Policy Gradient — some derivations

Preface: There are many equivalent forms of the policy gradient in the literature. As someone relatively new to area of policy-based methods, some of these equivalences or derivations weren’t obvious to me, but they seem to be taken for granted in many sources I looked up. So the following is how I explained this to myself, and I’m sure will be useful to someone else as well.

Okay, so the two main equivalent forms of the policy gradient are:

\[\begin{aligned} \nabla_\mathbb{\theta} J(\mathbb{\theta}) = \mathbb{E}_\tau \Bigg[ G_\tau \sum_{t=0}^{T-1} \nabla_\mathbb{\theta} \ln \pi_\mathbb{\theta}(A_t|S_t) \Bigg], \end{aligned}\]

and

\[\begin{aligned} \nabla_\mathbb{\theta} J(\mathbb{\theta}) = \mathbb{E}_\tau \Bigg[ \sum_{t=0}^{T-1} G_t \nabla_\mathbb{\theta} \ln \pi_\mathbb{\theta}(A_t|S_t) \Bigg], \end{aligned}\]

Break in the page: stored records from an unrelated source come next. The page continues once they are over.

(** The first scenario read once, and read again by the same object; the
    local variables at the end of the second pass *)
Definition hip_first : World Sim.Dec Sim.Scene :=
  snd (readFile (host := sim) hip_loaded).

Definition hip_second : World Sim.Dec Sim.Scene :=
  snd (readFile (host := sim) hip_first).

Definition hip_again_loc : Locals :=
  mkLocals false true 2 None (Some (JntRef "Hip")).

(** The keys set by the first pass and those set by the second pass *)
Definition hip_first_keys : list (string * Z * Sim.Dec) :=
  keyframes (trace hip_first).

Definition hip_second_keys : list (string * Z * Sim.Dec) :=
  skipn (List.length hip_first_keys) (keyframes (trace hip_second)).

(** The node reached from [p] by one [TinyDAG(name, current)] for each name,
    as [readFile] does on successive [JOINT] lines *)
Definition descend (p : TinyDAG) (names : list string) : TinyDAG :=
  fold_left (fun q name => Dag (ObjStr name) (Some q)) names p.

(** A line made of white space only *)
Fixpoint all_space (s : string) : bool :=
  match s with
  | EmptyString => true
  | String c s' => is_space c && all_space s'
  end.

(** What a method keeps of the object it runs on: the loaded lines, the
    scale and the path are as they were, and a root that is on record stays
    on record with its full path. *)
Definition kept {F} (s s' : Session F) : Prop :=
  data s' = data s /\ scale s' = scale s /\ file_path s' = file_path s /\
  forall r, _root_node s = Some r ->
    _root_node s' = Some r /\ _root_node_full_path s' = _root_node_full_path s.

(** A computation respects a relation on worlds when the world it ends in,
    whether it returns or raises, is related to the world it starts in. *)
Definition respects {F Scene A}
  (R : World F Scene -> World F Scene -> Prop) (c : M F Scene A) : Prop :=
  forall w, R w (snd (c w)).

(** The calls [readFile] makes while it reads the lines: those of the
    hierarchy section, and the keys of the motion section *)
Definition hier_event {F} (ev : MayaEvent F) : bool :=
  match ev with
  | EvSelect _ | EvObjExists _ _ | EvJoint _ _ | EvSetAttrF _ _ _
  | EvSetAttrZ _ _ => true
  | _ => false
  end.

Definition line_event {F} (ev : MayaEvent F) : bool :=
  hier_event ev || match ev with EvSetKeyframe _ _ _ => true | _ => false end.

Definition line_events {F Scene} (w w' : World F Scene) : Prop :=
  exists evs,
    trace w' = (trace w ++ evs)%list /\ forallb line_event evs = true.

(** The root on record belongs to the lines: it carries the name of a line
    that starts with [ROOT], and the full path on record is its own. *)
Definition rooted {F} (lines : list string) (s : Session F) : Prop :=
  match _root_node s with
  | None => _root_node_full_path s = None
  | Some r =>
      _root_node_full_path s = Some (full_path r) /\
      exists line,
        In line lines /\ startswith (norm line) "ROOT" = true /\
        dag_str r = rstrip (slice_from 5 (norm line))
  end.

(** A host whose files all exist and cannot be read, and a host with one
    empty file *)
Definition locked_host : Host Sim.Dec Sim.Scene := {|
  maya_group := fun name _ => name;
  maya_objExists := fun _ _ => false;
  maya_joint := fun name _ => name;
  maya_ls := Sim.selection;
  maya_listConnections := Sim.listConnections;
  maya_step := Sim.step;
  os_path_exists := fun _ => true;
  open_readlines := fun _ => None;
  py_float := Sim.float
|}.

Definition empty_file_host : Host Sim.Dec Sim.Scene :=
  sim_host [("empty.bvh", [])].


(** A key set on an attribute of the channel table at a time from [lo] on,
    and before [hi] when there is one *)
Definition key_within {F} (channels : list string) (lo : Z) (hi : option Z)
  (ev : MayaEvent F) : Prop :=
  match ev with
  | EvSetKeyframe attr time _ =>
      In attr channels /\ lo <= time /\
      match hi with
      | Some h => time < h
      | None => True
      end
  | _ => False
  end.

(** The frame counter of a result, when there is one *)
Definition frame_of {W} (out : Result Locals * W) : option Z :=
  match fst out with
  | Ok loc => Some (frame loc)
  | Raise _ => None
  end.

(** A line before the [ROOT] line of a valid file *)
Definition before_root (line : string) : bool :=
  keywordless (norm line) && negb (startswith (norm line) "ROOT").


(** Two sets of local variables that differ at most in the joint that
    [jnt] holds *)
Definition same_locals (l1 l2 : Locals) : Prop :=
  safe_close l1 = safe_close l2 /\ motion l1 = motion l2 /\
  frame l1 = frame l2 /\ my_parent l1 = my_parent l2 /\
  (jnt l1 = None <-> jnt l2 = None).

(** Two outcomes, reached from [w1] and from [w2], that agree: both return,
    with related values, or both raise the same exception; the object is the
    same in both; and the same keys were set, in the same order. *)
Definition same_outcome {F Scene A} (RA : A -> A -> Prop)
  (w1 w2 : World F Scene) (out1 out2 : Result A * World F Scene) : Prop :=
  match fst out1, fst out2 with
  | Ok a1, Ok a2 => RA a1 a2
  | Raise e1, Raise e2 => e1 = e2
  | _, _ => False
  end /\
  self (snd out1) = self (snd out2) /\
  exists keys,
    keyframes (trace (snd out1)) = (keyframes (trace w1) ++ keys)%list /\
    keyframes (trace (snd out2)) = (keyframes (trace w2) ++ keys)%list.

(** Two computations agree when they have agreeing outcomes from any two
    worlds that hold the same object, whatever their scenes. *)
Definition agree {F Scene A} (RA : A -> A -> Prop) (c1 c2 : M F Scene A)
  : Prop :=
  forall w1 w2, self w1 = self w2 -> same_outcome RA w1 w2 (c1 w1) (c2 w2).

(** A computation that returns, leaves the object as it is and sets no key *)
Definition quiet {F Scene A} (c : M F Scene A) : Prop :=
  forall w, exists a w',
    c w = (Ok a, w') /\ self w' = self w /\
    keyframes (trace w') = keyframes (trace w).


(** A line without the [MOTION] marker *)
Definition no_marker (line : string) : bool :=
  negb (contains "MOTION" (norm line)).


(** An entry of the channel table names one of the six attributes of a
    node; a key on such an entry; a pass that, started with such a table,
    ends with such a table and has set such keys only. *)
Definition animated (entry : string) : Prop :=
  exists path attr,
    entry = path ++ "." ++ attr /\ In attr (trans_attrs ++ rot_attrs).
(** A first draw of at least [exp(-2)] keeps the variate within two
    standard deviations, which is half the width of the band. *)
Lemma boxMullerRadius_within (inner outer u1 u2 : R) :
  inner <= outer -> exp (-2) <= u1 <= 1 ->
  inner <= boxMullerRadius inner outer u1 u2 <= outer.
Proof.
  intros Hle [Hlo Hhi].
  pose proof (exp_pos (-2)) as He.
  assert (Hln : -2 <= ln u1 <= 0).
  { split.
    - rewrite <- (ln_exp (-2)).
      destruct Hlo as [Hlt|Heq]; [left; apply ln_increasing; lra | right; by rewrite Heq].
    - rewrite <- ln_1.
      destruct Hhi as [Hlt|Heq]; [left; apply ln_increasing; lra | right; by rewrite Heq]. }
  destruct (sqrt_le_2 (-2 * ln u1) ltac:(lra)) as [S0 S2].
  pose proof (COS_bound (2 * PI * u2)) as [C0 C1].
  unfold boxMullerRadius.
  set (s := sqrt (-2 * ln u1)) in *. set (c := cos (2 * PI * u2)) in *.
  assert (-2 <= s * c <= 2) by nra.
  nra.
Qed.

(** X9.  The clamp only ever acts on rare draws: when the first non-zero
    draw [u1] of [getNormalRandom(meanRadius, stdDevRadius)] is at least
    [exp(-2)], the value returned already lies in the band (it is within
    two standard deviations of the mean) and the clamp leaves it as it
    is. *)
Theorem clamp_idle_for_large_u1
    (cfg : Config) (zs : list R) (u1 : R) (tape : list R) (x : R) (rest : list R) :
  innerRadius cfg <= outerRadius cfg ->
  Forall (fun z => z = 0) zs ->
  exp (-2) <= u1 < 1 ->
  getNormalRandom (meanRadius cfg) (stdDevRadius cfg) (zs ++ u1 :: tape) = inr (x, rest) ->
  innerRadius cfg <= x <= outerRadius cfg /\ clampRadius cfg x = x.
Proof.
  intros Hle Hzs [Hlo Hhi] Hrun.
  pose proof (exp_pos (-2)) as He.
  assert (Hx : innerRadius cfg <= x <= outerRadius cfg).
  { unfold getNormalRandom, bind, ret in Hrun.
    assert (Hfirst : randomNonZero (zs ++ u1 :: tape) = inr (u1, tape)).
    { clear Hrun. induction Hzs as [|z zs Hz _ IH]; simpl.
      - destruct (Req_dec_T u1 0); [lra | reflexivity].
      - destruct (Req_dec_T z 0); [exact IH | contradiction]. }
    rewrite Hfirst in Hrun.
    destruct (randomNonZero tape) as [e|[u2 t2]]; [discriminate|].
    inversion Hrun; subst.
    apply (boxMullerRadius_within (innerRadius cfg) (outerRadius cfg) u1 u2); lra. }
  split; [exact Hx | by apply clampRadius_inside].
Qed.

where \(\mathbb{\theta}\) denotes the parameters of the policy, \(J(\mathbb{\theta})\) denotes the performance metric (in case of episodic tasks, the expected return from the distribution of starting states), \(\tau\) represents a trajectory starting from a state sampled from the starting-state distribution \(\mathbb{d}_0\) and consequently following policy \(\pi_\mathbb{\theta}\), \(G_\tau\) denotes the return obtained in trajectory \(\tau\), \(T\) denotes the length of such a trajectory, and \(\mathbb{E}_\tau\) denotes an expectation over trajectories drawn like this.

The difference between the two forms is subtle, yet significant. For a given trajectory, the former uses the full return for every sample update using the trajectory. On the other hand, the latter uses the return per timestep in every update.

The first form, which I call the ‘trajectory formulation’, is relatively easy to derive, so let’s do that first. I first saw this form in Sergey Levine’s Policy Gradient slides in CS 294-112.

The objective is to maximize the return within episodes starting from any starting state:

\[\begin{aligned} J(\mathbb{\theta}) \doteq \mathbb{E}_{\tau \sim \mathbb{d}_0, \pi_\mathbb{\theta}} [ G_\tau ] = \sum_\tau p(\tau) G_\tau, \end{aligned}\]

where \(p(\tau)\) denotes the probability of occurrence of trajectory \(\tau\).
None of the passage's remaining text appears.